Brandt was working full time at Lineage Farm at that point, located five minutes from Ironwood. It meant two full-time jobs involving heavy labor. “Luckily, I was also falling in love and so I was really excited. I feel like maybe that gave me some energy ... also, it was just really inspiring to be building our own thing.” Still, she admits, “There were some really tough emotional times between the three of us.”
Says Jones, “I was fully pregnant, working full time out here on my own. I was carrying irrigation pipe around on my own. I was doing a lot of tractor work on my own. Harvesting a lot, on my own.” “One day I had to harvest 550 bunches of kale by myself. I was, like,
‘OK, what time do I need to start? Because it’s going to be 90°.’ I know that this is going to take me at least four hours, and we didn’t have a harvest cart. So I had to drag a tank out there, and then I dragged the hose out and filled the tank. I picked as fast as I could. And then it was, like, dunk the kale in cold water. Pack it. And then when I get to a certain number of boxes, carry it back to the cooler.” Jones pauses, remembering. “What came out of that first year, for me, was the feeling that I could do anything.”
The decision to be a woman-owned farm was not political, or even particularly intentional. “I don’t think it was even a conscious choice,” says Parker. “Like, ‘I only want to work with women.’ I ended up working with a lot of women over my farming career, so that was just the pool I had to choose from.” Jones jumps in (they do this a lot), “But that’s an interesting question...I mean, if one of us was a boy, would the farm have a different value? Or vision at its core?”
It is an interesting question. According to a 2016 Fortune article about Blue Apron, the company’s national farm sourcing team is totally comprised of women, and much of what they source is also grown by women. In addition, women workers make up the majority of those seeking employment at Ironwood. At this, Jones laughs. “I mean, we invite men to apply for work here. We don’t put out ads saying ‘only seeking females!’”

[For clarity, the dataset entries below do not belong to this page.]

(** A successful XRP claim without [tfClose] and [tfRenew] on an open
    channel sets the channel's balance to the requested one, credits
    the destination with exactly the difference to the old balance, and
    changes no other account root and no other field of the channel. *)
Theorem claim_xrp_success (env : Env) (view : View) (tx : PayChanClaimTx)
    (slep : PayChanSLE) (b : STAmount) :
  peek_paychan view (claim_Channel tx) = Some slep ->
  elapsed (info_parentCloseTime env) (pc_CancelAfter slep) = false ->
  elapsed (info_parentCloseTime env) (pc_Expiration slep) = false ->
  claim_Balance tx = Some b -> isXRP b = true ->
  has_flag (claim_Flags tx) tfRenew = false ->
  has_flag (claim_Flags tx) tfClose = false ->
  let r := PayChanClaim_doApply env view tx in
  fst r = tesSUCCESS ->
  peek_paychan (snd r) (claim_Channel tx) = Some (with_Balance slep b) /\
  exists sled,
    peek_account view (pc_Destination slep) = Some sled /\
    peek_account (snd r) (pc_Destination slep)
    = Some (mkAccountRoot
              (acct_Balance sled + (amt_value b - amt_value (pc_Balance slep)))
              (acct_OwnerCount sled) (acct_Flags sled)) /\
    (forall a, a <> pc_Destination slep ->
       peek_account (snd r) a = peek_account view a).
Proof.
  intros Hchan Hc He Hbal Hx Hrenew Hclose r. subst r.
  unfold PayChanClaim_doApply. rewrite Hchan. cbv zeta.
  rewrite Hc, He, Hbal, Hrenew, Hclose. cbn [orb].
  destruct (_ && _); [done |].
  destruct (claim_balance_block _ _ _ _ _ _) as [ret | [view1 slep1]] eqn:Hblock.
  { intros Hok. by apply PayChanFacts.claim_balance_block_returns_failure
      in Hblock. }
  intros _. cbn [snd].
  destruct (claim_balance_block_xrp _ _ _ _ _ _ _ Hx Hblock)
    as (sled & Hsled & [= -> ->]).
  assert (Hsled' : peek_account
                     (set_paychan view (claim_Channel tx) (with_Balance slep b))
                     (pc_Destination slep) = Some sled).
  { by rewrite (peek_account_set_paychan_at_channel _ _ slep). }
  unfold set_account_balance. rewrite Hsled'. split.
  - rewrite peek_paychan_insert_ne.
    + apply PayChanFacts.peek_paychan_set_paychan.
    + intros E. symmetry in E. revert E.
      by eapply PayChanFacts.paychan_key_is_no_account.
  - exists sled. split; [done |]. split.
    + by rewrite peek_account_insert_eq.
    + intros a Ha. rewrite peek_account_insert_ne by congruence.
      by rewrite (peek_account_set_paychan_at_channel _ _ slep).
Qed.

Lemma claim_xrp_success_witness :
  peek_paychan
    (snd (PayChanClaim_doApply (env_at no_amendments 2000)
            (ledger_with (channel None)) claim_tx)) K
  = Some (with_Balance (channel None) (drops 40000)).
Proof.
  apply (claim_xrp_success (env_at no_amendments 2000)
           (ledger_with (channel None)) claim_tx (channel None) (drops 40000)).
  - vm_compute. reflexivity.
  - reflexivity.
  - reflexivity.
  - reflexivity.
  - reflexivity.
  - reflexivity.
  - reflexivity.
  - vm_compute. reflexivity.
Defined.



(** The destination's [tfClose] on the same kind of channel closes it
    at once. *)
Lemma claim_tfClose_by_destination :
  let r := PayChanClaim_doApply (env_at no_amendments 2000)
             (ledger_with (channel None))
             (mkClaimTx D K None None None None tfClose) in
  fst r = tesSUCCESS /\ snd r !! K = None.
Proof. by vm_compute. Qed.

(** [tfRenew] without a Balance and without [tfClose] on an open
    channel: from anyone but the owner it is [tecNO_PERMISSION] and the
    view is untouched; from the owner it succeeds and clears the
    channel's expiration, nothing else. *)
Theorem claim_tfRenew (env : Env) (view : View) (tx : PayChanClaimTx)
    (slep : PayChanSLE) :
  peek_paychan view (claim_Channel tx) = Some slep ->
  elapsed (info_parentCloseTime env) (pc_CancelAfter slep) = false ->
  elapsed (info_parentCloseTime env) (pc_Expiration slep) = false ->
  claim_Balance tx = None ->
  has_flag (claim_Flags tx) tfRenew = true ->
  has_flag (claim_Flags tx) tfClose = false ->
  let r := PayChanClaim_doApply env view tx in
  (claim_Account tx <> pc_Account slep -> r = (tecNO_PERMISSION, view)) /\
  (claim_Account tx = pc_Account slep ->
   r = (tesSUCCESS,
        set_paychan view (claim_Channel tx) (with_Expiration slep None))).
Proof.
  intros Hchan Hc He Hbal Hrenew Hclose r. subst r.
  unfold PayChanClaim_doApply. rewrite Hchan. cbv zeta.
  rewrite Hc, He, Hbal, Hrenew, Hclose. cbn [orb]. split.
  - intros Hne.
    assert (E1 : (claim_Account tx =? pc_Account slep) = false)
      by (by apply Z.eqb_neq).
    assert (E2 : (pc_Account slep =? claim_Account tx) = false)
      by (apply Z.eqb_neq; congruence).
    rewrite E1, E2. cbn [negb andb].
    by destruct (negb (claim_Account tx =? pc_Destination slep)).
  - intros ->. rewrite Z.eqb_refl. done.
Qed.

The women bristle at the idea that operating a women-owned farm makes them unusual. “I feel that women have always been at the center of agriculture,” observes Jones, “maybe not in the forefront in people’s minds in our society, but women have been a part of food production for forever. Just because they’re not [Parker interjects “in the historical narrative”] out flexing their muscles in front of the barn, that doesn’t mean they weren’t there.”
Parker follows up. “I just think anyone is capable of being either strong or weak, regardless of their gender. So maybe there’s a popular assumption about what women can and can’t do, but the reality is that we have been doing this. The whole time. So, why is this even a question?”